▶ Exercise
Would you repeat, exactly as given, the line with "two errors the" and every line after it to the end of the entries?

▶ Stored data
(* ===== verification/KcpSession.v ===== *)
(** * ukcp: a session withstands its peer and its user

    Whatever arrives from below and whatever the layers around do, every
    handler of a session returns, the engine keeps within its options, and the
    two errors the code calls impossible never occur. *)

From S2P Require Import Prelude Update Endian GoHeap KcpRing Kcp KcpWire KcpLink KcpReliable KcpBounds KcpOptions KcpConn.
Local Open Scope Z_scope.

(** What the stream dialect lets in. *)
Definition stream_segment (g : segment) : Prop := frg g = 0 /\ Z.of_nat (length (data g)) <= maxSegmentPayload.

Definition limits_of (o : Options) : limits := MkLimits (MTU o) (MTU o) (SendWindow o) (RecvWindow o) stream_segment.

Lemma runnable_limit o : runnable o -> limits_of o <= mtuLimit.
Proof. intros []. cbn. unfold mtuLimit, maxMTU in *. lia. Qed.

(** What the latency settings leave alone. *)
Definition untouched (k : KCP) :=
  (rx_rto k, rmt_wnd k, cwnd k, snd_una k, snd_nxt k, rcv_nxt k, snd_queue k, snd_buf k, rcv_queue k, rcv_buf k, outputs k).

▶ Response to this task
    two errors the code calls impossible never occur. *)

From S2P Require Import Prelude Update Endian GoHeap KcpRing Kcp KcpWire KcpLink KcpReliable KcpBounds KcpOptions KcpConn.
Local Open Scope Z_scope.

(** What the stream dialect lets in. *)
Definition stream_segment (g : segment) : Prop := frg g = 0 /\ Z.of_nat (length (data g)) <= maxSegmentPayload.

Definition limits_of (o : Options) : limits := MkLimits (MTU o) (MTU o) (SendWindow o) (RecvWindow o) stream_segment.

Lemma runnable_limit o : runnable o -> limits_of o <= mtuLimit.
Proof. intros []. cbn. unfold mtuLimit, maxMTU in *. lia. Qed.

(** What the latency settings leave alone. *)
Definition untouched (k : KCP) :=
  (rx_rto k, rmt_wnd k, cwnd k, snd_una k, snd_nxt k, rcv_nxt k, snd_queue k, snd_buf k, rcv_queue k, rcv_buf k, outputs k).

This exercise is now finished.